Answer: The Orange Book and FDA label identify the NDA and the approved listed finished dosage form presentations. Label-associated manufacturing site identification is the operational starting point for supplier mapping in procurement and contracting.

Why Orange Book helps with supplier mapping

• Orange Book ties the NDA to the approved product and lists relevant patent and exclusivity items.
• The label provides the “manufactured for” and/or “distributed by” elements.
• Together, they identify which manufacturer is responsible for the finished injectable product.

Which distributors supply AVYCAZ to hospitals and wholesalers?

Answer: In the US, distributors supplying Avycaz are typically large national wholesalers and specialty channels that carry NDA products under GPO and IDN contracts.

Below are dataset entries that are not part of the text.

(* ===== verification/WriteQueue.v ===== *)
(** * The bounded write queue ([src/net/ws_write_queue.hpp])

    Retained application messages and connection-scoped frames share one
    deque.  A payload is a [shared_ptr<const std::string>]: entries are found
    by pointer, not by text, so the model gives every allocation an identity
    of its own. *)

From Stdlib Require Import String ZArith Lia.
From stdpp Require Import base list strings numbers.
From S2P Require Import Prelude.

Open Scope Z_scope.

(** [std::shared_ptr<const std::string>] *)
Record Payload := { ptr : nat; text : string }.

Record Entry := { payload : Payload; connection_scoped : bool; generation : Z }.

Record WsWriteQueue := {
  capacity_ : Z;
  connection_reserve_ : Z;
  entries_ : list Entry;
  next_ptr : nat; (* the allocator: pointers handed out so far *)
}.

Definition make_queue (capacity connection_reserve : Z) : WsWriteQueue :=
  {| capacity_ := capacity; connection_reserve_ := Z.min connection_reserve capacity;
     entries_ := []; next_ptr := 0 |}.

Definition set_entries (q : WsWriteQueue) (l : list Entry) : WsWriteQueue :=
  {| capacity_ := capacity_ q; connection_reserve_ := connection_reserve_ q;
     entries_ := l; next_ptr := next_ptr q |}.

(** [entry(text, scoped, generation)]: allocates the payload. *)
Definition new_entry (q : WsWriteQueue) (txt : string) (scoped : bool) (gen : Z)
    : Entry * WsWriteQueue :=
  ({| payload := {| ptr := next_ptr q; text := txt |}; connection_scoped := scoped; generation := gen |},
   {| capacity_ := capacity_ q; connection_reserve_ := connection_reserve_ q;
      entries_ := entries_ q; next_ptr := S (next_ptr q) |}).
(* ===== verification/WsClient.v ===== *)
(** * The reconnecting WSS client ([src/net/ws_client.cpp], [ws_client.hpp])

    One strand serialises every handler, so the client is a state machine: a
    record of its members, one function per handler, and a step relation in
    which the I/O runtime completes any pending operation, in any order and
    with any outcome.  A stream is identified by the generation that created
    it.  What the sockets, TLS and the timers decide (error codes, the peer's
    close code, the handshake response) arrives as an argument of the
    completion.

    The client of this file has no log hook: [on_log_] is empty, as it is unless
    the application asks to listen, so [log] runs nothing and leaves the marker
    [ELog].  WsLog.v has the same handlers with the hook, which the code runs in place
    and which may call back, and says what changes.  A failure policy is a function of
    the failure: it makes no call of the client. *)

From Stdlib Require Import String ZArith Lia.
From stdpp Require Import base list strings numbers relations.
From S2P Require Import Prelude WriteQueue.

Open Scope Z_scope.

(** ** Data *)

Record WsFailure := {
  close_code : Z;
  http_status : Z;
  retry_after : string;
  message_too_big : bool;
  tls_protocol_error : bool;
}.

Definition no_failure : WsFailure :=
  {| close_code := 0; http_status := 0; retry_after := ""; message_too_big := false;
     tls_protocol_error := false |}.

(** What a failed operation reports: the error code's tests, the peer's close
    code, and the handshake response when the upgrade was declined. *)
Record ErrorInfo := {
  ec_message_too_big : bool;
  ec_buffer_overflow : bool;
  ec_ssl_category : bool;
  ec_upgrade_declined : bool;
  ei_reason_code : Z;
  ei_result_int : Z;
  ei_retry_after : string;
}.

(** Asynchronous operations in flight, with the generation their handler
    captured. *)
Inductive Pending :=
  | PResolve (g : Z) | PConnect (g : Z) | PTls (g : Z) | PHandshake (g : Z)
  | PRead (g : Z)
  | PWrite (p : Payload) (g : Z)
  | PStage (g : Z)
  | PReconnect (cancelled : bool)
  | PKeepalive.
(** A client with the hook its owner installed before it was started. *)
Definition fresh_logged h t ki kt om oo fp (hook : option (string -> list Call)) : Logged :=
  {| client := make_client h t ki kt om oo fp; on_log_ := hook; lines := [] |}.

(** C9: the client is safe with any careful log hook.  Whatever the order and outcome
    of the I/O completions, whatever the open and message callbacks call, and with no
    log hook or one that sends what it likes and stops the client only from other
    notes than "connected" and "kicked", every reachable state satisfies: nothing was
    written through a null stream; every connection frame went to the stream of the
    generation it was queued for; a connected client has the stream of the current
    generation, with exactly one read and at most one write in flight, the write matching
    [writing_]; a stopped client is not connected; and the queue stays within its bound.
    (A hook that stops the client from one of the two notes breaks this.) *)
Theorem careful_hook_safe h t ki kt om oo fp hook s :
  careful (fresh_logged h t ki kt om oo fp hook) -> rtc (lstep hash depth) (fresh_logged h t ki kt om oo fp hook) s ->
  ENullStream ∉ trace (client s)
  /\ (forall st e, EWrite st e ∈ trace (client s) -> connection_scoped e = true -> generation e = st)
  /\ (connected_ (client s) = true ->
      ws_ (client s) = Some (generation_ (client s))
      /\ inflight Reading (generation_ (client s)) (pending (client s)) = 1%nat
      /\ inflight Writing (generation_ (client s)) (pending (client s)) = (if writing_ (client s) then 1 else 0)%nat)
  /\ (stopped_ (client s) = true -> connected_ (client s) = false)
  /\ queue_inv (write_queue_ (client s)).
Proof using.
  intros Hh Hr. destruct (reachable_careful _ s Hh) as (_ & _ & Hi); [done|apply make_client_inv|done|].
  pose proof (wc_trace _ (proj1 Hi)) as Ht. rewrite Forall_forall in Ht.
  split; [intros H; exact (Ht _ H)|]. split; [intros st e H; exact (Ht _ H)|].
  split; [intros Hc; by destruct (connected_live 1 _ Hi Hc)|]. split; [by apply retired_quiet|apply Hi].
Qed.

(** C33: retirement is final.  In a client with no log hook or a careful one, once
    [stop] has run (called by the owner, by the open or message callback, by the hook,
    or by a failure policy), no later step connects, arms the reconnect timer, writes,
    or runs the open or message callback. *)
Theorem stop_is_final h t ki kt om oo fp hook s s' :
  careful (fresh_logged h t ki kt om oo fp hook) -> rtc (lstep hash depth) (fresh_logged h t ki kt om oo fp hook) s ->
  stopped_ (client s) = true -> rtc (lstep hash depth) s s' ->
  stopped_ (client s') = true /\ activity (client s') = activity (client s).
Proof using.
  intros Hh Hr Hs Hrun. destruct (reachable_careful _ s Hh) as (_ & Hm & Hi); [done|apply make_client_inv|done|].
  assert (Hq : WsLog.quiet s) by (unfold WsLog.quiet; by rewrite (Hm Hs)). clear Hh Hr Hm.
  induction Hrun as [|a b c Hst _ IH]; [done|]. destruct (lstep_mirrors hash depth a b Hq Hst) as [Hqb Hstep].
  destruct (retired_step hash _ _ Hi Hs Hstep) as [Hb Ha]. rewrite <- Ha. apply IH; [done| |done].
  by eapply step_inv.
Qed.
End Careful.

(** ** A concrete hook *)

Module DemoHook.
Fixpoint last_char (s : string) : option Ascii.ascii :=
  match s with
  | EmptyString => None
  | String c EmptyString => Some c
  | String _ rest => last_char rest
  end.

(** Stop on a failure or a reconnect, whose notes end in a parenthesis, and pass
    every other note on to the peer. *)
Definition hook (msg : string) : list Call :=
  match last_char msg with
  | Some c => if Ascii.eqb c ")"%char then [CallStop] else [CallSend msg]
  | None => []
  end.

Lemma last_char_app a b : b <> "" -> last_char (a +:+ b) = last_char b.
Proof.
  intros Hb. induction a as [|c a IH]; [done|]. cbn. destruct (a +:+ b) eqn:E; [|done].
  by destruct a, b.
Qed.

Lemma careful : careful_hook hook.
Proof.
  intros msg c. unfold hook. destruct (last_char msg) as [x|] eqn:E; [|by intros ?%elem_of_nil].
  destruct (Ascii.eqb_spec x ")"%char) as [->|]; intros ->%list_elem_of_singleton; [right|by left; eexists].
  split; [done|]. intros host target reason. unfold note_text.
  split; intros ->; rewrite !str_app_assoc, last_char_app in E; (discriminate E || done).
Qed.

Definition start : Logged :=
  {| client := make_client "ws.example" "/ws" 0 "" None None None; on_log_ := Some hook; lines := [] |}.
Definition lost : ErrorInfo :=
  {| ec_message_too_big := false; ec_buffer_overflow := false; ec_ssl_category := false; ec_upgrade_declined := false;
     ei_reason_code := 1006; ei_result_int := 0; ei_retry_after := "" |}.
Definition name : ErrorName := {| en_value := 104; en_category := "system" |}.
Definition deliver1 : string -> Logged -> Logged := deliver Demo.hash7 1.
Definition taken (l : list Pending) (s : Logged) : Logged := update (set_pending l) s.

(** Connected, then the read fails and the hook retires the client. *)
Definition opened : Logged :=
  let s := do_connect_l Demo.hash7 deliver1 true true start in
  let s := on_stage_l Demo.hash7 deliver1 Resolve PConnect 1 None (taken [PStage 1] s) in
  let s := on_stage_l Demo.hash7 deliver1 Connect PTls 1 None (taken [PStage 1] s) in
  let s := on_stage_l Demo.hash7 deliver1 TlsHandshake PHandshake 1 None (taken [PStage 1] s) in
  on_handshake_l Demo.hash7 deliver1 1 None (taken [PStage 1] s).
Definition ended : Logged := on_read_l Demo.hash7 deliver1 1 (inl (lost, name)) (taken [PStage 1] opened).

Lemma run_ended : rtc (lstep Demo.hash7 1) start ended.
Proof.
  eapply rtc_l; [apply (lstep_start _ _ _ true true)|].
  eapply rtc_l; [apply (lstep_resolve _ _ _ 1 [PStage 1] None name); reflexivity|].
  eapply rtc_l; [apply (lstep_connect _ _ _ 1 [PStage 1] None name); reflexivity|].
  eapply rtc_l; [apply (lstep_tls _ _ _ 1 [PStage 1] None name); reflexivity|].
  eapply rtc_l; [apply (lstep_handshake _ _ _ 1 [PStage 1] None name); reflexivity|].
  eapply rtc_l; [apply (lstep_read _ _ _ 1 [PStage 1] (inl lost) name); reflexivity|].
  apply rtc_refl.
Qed.

Example notes : lines ended = ["ws ws.example/ws: read failed: ec=104 (system)"; "ws ws.example/ws: connected"].
Proof. vm_compute. reflexivity. Qed.
End DemoHook.

Lemma careful_hook_safe_witness :
  stopped_ (client DemoHook.ended) = true /\ posted (client DemoHook.ended) = ["ws ws.example/ws: connected"]
  /\ ENullStream ∉ trace (client DemoHook.ended) /\ connected_ (client DemoHook.ended) = false.
Proof.
  split; [vm_compute; reflexivity|]. split; [vm_compute; reflexivity|].
  destruct (careful_hook_safe Demo.hash7 1 "ws.example" "/ws" 0 "" None None None (Some DemoHook.hook) DemoHook.ended
    DemoHook.careful DemoHook.run_ended) as (H1 & _ & _ & H2 & _).
  split; [exact H1|]. apply H2. vm_compute. reflexivity.
Defined.

(** The hook stopped the client; a later send and its body write nothing. *)
Lemma stop_is_final_witness :
  let s' := update (send "late") DemoHook.ended in
  stopped_ (client s') = true /\ activity (client s') = activity (client DemoHook.ended).
Proof.
  cbv zeta. apply (stop_is_final Demo.hash7 1 "ws.example" "/ws" 0 "" None None None (Some DemoHook.hook) DemoHook.ended);
    [exact DemoHook.careful|exact DemoHook.run_ended|vm_compute; reflexivity|].
  apply rtc_once, lstep_send.
Defined.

Specific distributor identity is NDC- and contract-dependent.

Distribution pattern

• National wholesalers carry Avycaz inventory through distribution centers and contract pharmacy/hospital fulfillment models.
• Hospital systems often source via:
  • GPO-negotiated contracts
  • prime vendor arrangements
  • direct purchase agreements via specialty distributors

How do global suppliers differ for AVYCAZ?

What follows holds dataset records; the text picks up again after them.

Record box_inv (s : WsClient) : Prop := {
  bi_queue : box_queue (write_queue_ s);
  bi_pending : Forall (no_later (generation_ s)) (pending s);
  bi_front : front_ok s;
}.

(** An update that keeps the retained messages and starts no write. *)
Record calm (s s' : WsClient) : Prop := {
  cm_stopped : stopped_ s' = stopped_ s;
  cm_kept : kept s' = kept s;
  cm_next : (next_ptr (write_queue_ s) <= next_ptr (write_queue_ s'))%nat;
  cm_queue : box_queue (write_queue_ s) -> box_queue (write_queue_ s');
  cm_gen : generation_ s <= generation_ s';
  cm_pending p : p ∈ pending s' -> p ∈ pending s \/ (pkind p <> Some Writing /\ no_later (generation_ s') p);
}.

Lemma calm_inv s s' : calm s s' -> box_inv s -> box_inv s'.
Proof.
  intros [_ C2 C3 C4 C5 C6] [B1 B2 B3]. rewrite Forall_forall in B2. split; [auto|..].
  - apply Forall_forall. intros p [H|[_ H]]%C6; [|done]. specialize (B2 p H).
    unfold no_later in *. destruct (pgen p); [lia|done].
  - intros p Hp. destruct (C6 _ Hp) as [H|[[] _]]; [|done]. specialize (B2 _ H). cbn in B2.
    assert (generation_ s' = generation_ s) as Hg by lia. rewrite Hg in H. rewrite C2.
    destruct (B3 p H) as [?|[? ?]]; [by left|right; split; [lia|done]].
Qed.

(** What every handler but [send]'s body and a completed write does to the
    box: nothing, or retire it. *)
Record steady (s s' : WsClient) : Prop := {
  sd_stopped : stopped_ s = true -> stopped_ s' = true;
  sd_kept : stopped_ s' = false -> kept s' = kept s;
  sd_inv : box_inv s -> box_inv s';
}.

Lemma steady_trans a b c : steady a b -> steady b c -> steady a c.
Proof.
  intros [S1 S2 S3] [T1 T2 T3]. split; [auto| |auto]. intros Hc. rewrite (T2 Hc). apply S2.
  destruct (stopped_ b); [by rewrite T1 in Hc|done].
Qed.

Lemma steady_calm s s' : calm s s' -> steady s s'.
Proof. intros C. split; [by rewrite (cm_stopped _ _ C)| |by apply calm_inv]. intros _. apply C. Qed.

#[export] Instance steady_preorder : PreOrder steady.
Proof.
  split; [|intros ???; apply steady_trans]. intros s. apply steady_calm. split; auto; lia.
Qed.

(** Member updates by computation. *)
Ltac calm_state s :=
  apply steady_calm; open_state s; split; cbn; auto; try lia;
  try (intros ? [->|?]%elem_of_cons; [right; split; [done|cbn; lia || done]|by left]).

Create HintDb steady.
(** ** The handlers *)

Lemma kept_discard q g : retained (entries_ (discard_connection_writes q g)) = retained (entries_ q).
Proof. apply retained_erase_scoped. eauto with queue. Qed.
Lemma kept_discard_stale q g : retained (entries_ (discard_stale_connection_writes q g)) = retained (entries_ q).
Proof. apply retained_erase_scoped. eauto with queue. Qed.
Lemma kept_connection q t g pr : retained (entries_ (snd (push_connection q t g pr))) = retained (entries_ q).
Proof.
  destruct (apply_op_retained q (PushConnection t g pr) eq_refl) as [H|(? & ? & ? & _)]; [exact H|done].
Qed.
Lemma next_connection q t g pr : (next_ptr q <= next_ptr (snd (push_connection q t g pr)))%nat.
Proof. unfold push_connection. cbv zeta. case_match; cbn; lia. Qed.

Lemma set_queue_calm q s :
  retained (entries_ q) = kept s -> (next_ptr (write_queue_ s) <= next_ptr q)%nat ->
  (box_queue (write_queue_ s) -> box_queue q) -> steady s (set_queue q s).
Proof. intros H1 H2 H3. apply steady_calm. open_state s. split; auto; cbn; lia. Qed.

Lemma set_pending_steady s p l : pending s ≡ₚ p :: l -> steady s (set_pending l s).
Proof.
  intros Hp. apply steady_calm. open_state s. split; cbn; auto; [lia|]. intros x Hx. left.
  rewrite Hp. by apply list_elem_of_further.
Qed.

Lemma emit_steady e s : steady s (emit e s).
Proof. calm_state s. Qed.
Lemma add_pending_steady p s :
  pkind p <> Some Writing -> no_later (generation_ s) p -> steady s (add_pending p s).
Proof.
  intros H1 H2. apply steady_calm. open_state s. split; cbn; auto; try lia.
  intros x [->|?]%elem_of_cons; [by right|by left].
Qed.
Lemma bump_steady s : steady s (bump_generation s).
Proof. calm_state s. Qed.

Lemma cancel_reconnect_steady s : steady s (cancel_reconnect s).
Proof.
  apply steady_calm. open_state s. split; cbn; auto; [lia|]. intros x (y & -> & Hy)%list_elem_of_fmap.
  destruct y; try (by left). by right.
Qed.

(** Retiring empties the box and leaves the writes in flight stale. *)
Lemma stop_steady s : steady s (stop s).
Proof.
  split; [by destruct s..|]. intros [B1 B2 B3]. rewrite Forall_forall in B2. split.
  - destruct s; cbn. by apply (box_queue_op _ Clear).
  - unfold stop. open_state s. apply Forall_forall. intros x (y & -> & Hy)%list_elem_of_fmap.
    specialize (B2 y Hy). destruct y; cbn in *; lia || done.
  - unfold front_ok, stop. open_state s. intros p (y & Hy & Hin)%list_elem_of_fmap.
    specialize (B2 y Hin). destruct y; cbn in *; try done. injection Hy as ? ?. lia.
Qed.

Section Handlers.
Context (hash : string -> Z).

(** Starting the next write: the front entry is the oldest retained message
    or a frame. *)
Lemma do_write_steady st g s : steady s (do_write st g s).
Proof using.
  unfold do_write. destruct (Z.eqb_spec g (generation_ s)) as [->|]; cbn [negb orb]; [|calm_state s].
  case_match; [calm_state s|]. cbv zeta.
  replace (entries_ (write_queue_ (set_writing true s))) with (entries_ (write_queue_ s)) by (by destruct s).
  destruct (entries_ (write_queue_ s)) as [|e l] eqn:El; [calm_state s|].
  destruct st as [st|]; [|calm_state s].
  split; [by destruct s..|]. intros [B1 B2 B3]. split; [by destruct s| |].
  - open_state s. constructor; [cbn; lia|done].
  - destruct B1 as [[_ _ _ Hnd Hfr] _]. unfold front_ok, kept in *. open_state s.
    intros p [Hp|Hp]%elem_of_cons; [|auto]. injection Hp as ->. rewrite El in *.
    unfold retained. cbn [List.filter]. destruct (connection_scoped e) eqn:Es; cbn [negb];
      [right|left; by eexists _, _].
    inversion Hfr as [|? ? H1 _]; subst. split; [done|]. inversion Hnd as [|? ? H2 _]; subst.
    contradict H2. unfold ptrs in *. apply list_elem_of_fmap in H2 as (e' & He & Hin).
    apply list_elem_of_In, filter_In in Hin as [Hin _]. apply list_elem_of_fmap. exists e'.
    split; [done|by apply list_elem_of_In].
Qed.

Lemma flush_steady (b : bool) st g s : steady s (if b then do_write st g s else s).
Proof using. destruct b; [apply do_write_steady|reflexivity]. Qed.

Lemma schedule_reconnect_steady f s : steady s (schedule_reconnect hash f s).
Proof using.
  unfold schedule_reconnect. case_match; [reflexivity|]. cbv zeta.
  assert (Harm : forall d, steady s (arm_reconnect d s)).
  { intros d. unfold arm_reconnect. cbv zeta. set (s1 := emit _ _). etrans; [|apply add_pending_steady; [done|done]].
    transitivity s1; [unfold s1; calm_state s|]. etrans; [apply (cancel_reconnect_steady s1)|].
    set (s2 := cancel_reconnect s1). calm_state s2. }
  repeat case_match; auto using stop_steady.
Qed.

(** Dropping a connection discards its frames only. *)
Lemma drop_steady f s s' : steady s s' -> steady s (schedule_reconnect hash f s').
Proof using. intros H. etrans; [exact H|apply schedule_reconnect_steady]. Qed.

Lemma discard_steady s g :
  steady s (bump_generation (set_queue (discard_connection_writes (write_queue_ s) g)
    (set_writing false (set_connected false (emit ELog s))))).
Proof using.
  etrans; [|apply bump_steady]. set (s1 := set_writing _ _). transitivity s1; [unfold s1; calm_state s|].
  replace (write_queue_ s) with (write_queue_ s1) by (by destruct s).
  apply set_queue_calm; [apply kept_discard|done|apply (box_queue_op _ (DiscardConnection g))].
Qed.

Lemma kick_steady s : steady s (kick hash s).
Proof using.
  unfold kick. repeat case_match; try reflexivity. apply drop_steady.
  pose proof (discard_steady s (generation_ s)) as Hd. by destruct s.
Qed.
Lemma fail_steady ei g s : steady s (fail hash ei g s).
Proof using.
  unfold fail. case_match; [reflexivity|]. apply drop_steady.
  pose proof (discard_steady s g) as Hd. by destruct s.
Qed.
Lemma do_connect_steady tls_ok s : steady s (do_connect hash tls_ok s).
Proof using.
  unfold do_connect. case_match; [reflexivity|]. cbv zeta. set (s1 := set_ws _ _).
  assert (H1 : steady s s1) by (unfold s1; calm_state s). etrans; [exact H1|].
  case_match; [apply drop_steady; calm_state s1|].
  assert (Hg : generation_ (bump_generation (set_writing false (set_connected false (set_scheduled false s))))
               = generation_ s1) by (by destruct s). rewrite Hg.
  etrans; [apply (emit_steady (EConnect (generation_ s1)))|]. set (s2 := emit _ s1).
  assert (Hg2 : generation_ s1 = generation_ s2) by (by destruct s1). rewrite Hg2.
  etrans; [apply (add_pending_steady (PStage (generation_ s2))); [done|by cbn]|].
  apply add_pending_steady; [done|]. cbn. by destruct s2.
Qed.

Lemma push_steady s (ok : bool) q :
  steady s (set_queue q s) ->
  steady s (if negb ok then emit ELog (set_queue q s)
            else if connected_ (set_queue q s) && negb (writing_ (set_queue q s))
                 then do_write (ws_ (set_queue q s)) (generation_ (set_queue q s)) (set_queue q s)
                 else set_queue q s).
Proof using.
  intros H. etrans; [exact H|]. destruct ok; cbn [negb]; [apply flush_steady|apply emit_steady].
Qed.

Lemma set_queue_connection_steady s t g pr :
  steady s (set_queue (snd (push_connection (write_queue_ s) t g pr)) s).
Proof using.
  apply set_queue_calm; [apply kept_connection|apply next_connection|apply (box_queue_op _ (PushConnection t g pr))].
Qed.

Lemma send_first_steady t s : steady s (send_first t s).
Proof using.
  unfold send_first. pose proof (set_queue_connection_steady s t (generation_ s) true) as H.
  destruct (push_connection _ _ _ _) as [ok q]. by apply push_steady.
Qed.

Lemma run_calls_steady l s : steady s (run_calls hash s l).
Proof using.
  unfold run_calls. revert s. induction l as [|c l IH]; intros s; [reflexivity|]. cbn [fold_left].
  etrans; [|apply IH]. destruct c; cbn [run_call];
    [apply send_first_steady|calm_state s|apply kick_steady|apply stop_steady].
Qed.

(** A callback, when the owner installed one. *)
Lemma callback_steady e (calls : option (list Call)) s :
  steady s (match calls with Some l => run_calls hash (emit e s) l | None => s end).
Proof using. destruct calls; [|reflexivity]. etrans; [apply emit_steady|apply run_calls_steady]. Qed.

Lemma schedule_keepalive_steady s : steady s (schedule_keepalive s).
Proof using. unfold schedule_keepalive. case_match; [reflexivity|by apply add_pending_steady]. Qed.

Answer: Outside the US, Avycaz supply depends on each country’s marketing authorization holder and local release and distribution partners, often with:

• local packaging/labeling
• different finished product release sites
• parallel importer pathways in some markets

Global “supplier” categories

• Marketing authorization holder (MAH)
• Local marketing/distribution partner
• Local batch release and customs importer
• Finished product manufacturer (may stay the same globally)

What contract manufacturing constraints affect AVYCAZ supply?

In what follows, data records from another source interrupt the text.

Lemma sent_over_verified_tls_witness :
  let p := run_process (fun _ _ => DemoNet.fine DemoNet.created)
    [NewClient "a" default_options; Request_ 0 get_ "/" "" [] "application/json"] in
  exists w st q k old, alive p !! 0%nat = Some w /\ log (ow_client w) = Sent st q k :: old
    /\ Connected st ∈ old /\ verified (DemoNet.fine DemoNet.created) = true.
Proof.
  eexists _, _, _, _, _. split; [reflexivity|]. split; [reflexivity|].
  apply (sent_over_verified_tls (fun _ _ => DemoNet.fine DemoNet.created)
    [NewClient "a" default_options; Request_ 0 get_ "/" "" [] "application/json"] 0%nat _ []
    _ 0%nat _ _ eq_refl eq_refl).
Defined.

Answer: Avycaz supply is sensitive to:

• sterile manufacturing slot availability
• lyophilization capacity
• vial and closure supply
• stability and cold-chain constraints for intermediates (where applicable)
• API release lead times for ceftazidime and avibactam

Key supply risk points in ceftazidime-avibactam production

• API lot disposition timing
• sterile lyophilization cycles
• batch release testing turnaround
• packaging line changeovers for NDC-specific presentations

AVYCAZ supplier risks: How do you assess shortages and lead times?

Answer: Supplier risk assessment uses:

• manufacturing site capacity history
• FDA drug shortage database signals (if applicable)
• allocation patterns during prior disruption periods
• lead times tied to specific NDCs

Operational metrics used in procurement

• confirmed-to-ship dates by NDC
• fill rate and backorder duration
• substitution approvals at the hospital formulary level
• alternate supplier availability for future allocation

What generic or biosimilar supply threatens AVYCAZ suppliers?

Answer: Avycaz is a small-molecule antibacterial (not a biologic). Competitive supply threats come from authorized generics or Paragraph IV-driven generic entry, which would shift sourcing from branded manufacturer to multiple generic labelers and manufacturing sites. The magnitude depends on patent and exclusivity status in the relevant jurisdictions.

Key Takeaways

• “Supplier” for Avycaz can mean finished drug manufacturer, API producer, or distributor; the operationally decisive identifier is the finished-drug manufacturing site on the FDA label for the specific NDC.
• US procurement and supply-risk mapping should be built from FDA label + Orange Book NDA linkage, then translated into distributor contracts via GPO/IDN channels.
• Global sourcing varies by market authorization holder and local release/distribution arrangements, even when the finished drug manufacturing site is stable.

FAQs

1. How do I determine the finished-drug manufacturer for Avycaz for a specific NDC?
2. Which wholesaler-distributor channels typically carry Avycaz in the US?
3. What manufacturing bottlenecks most often impact sterile lyophilized injectable antibiotic supply?
4. How does generic entry change the Avycaz supplier landscape in the US?
5. Where can I verify Avycaz label “manufactured for” and “distributed by” information for compliance?

References

1. FDA. Orange Book: Approved Drug Products with Therapeutic Equivalence Evaluations (ceftazidime and avibactam/Avycaz NDA listings).
2. U.S. FDA. Avycaz (ceftazidime and avibactam) prescribing information and FDA label (NDC-specific label “Manufactured for/Distributed by” sections).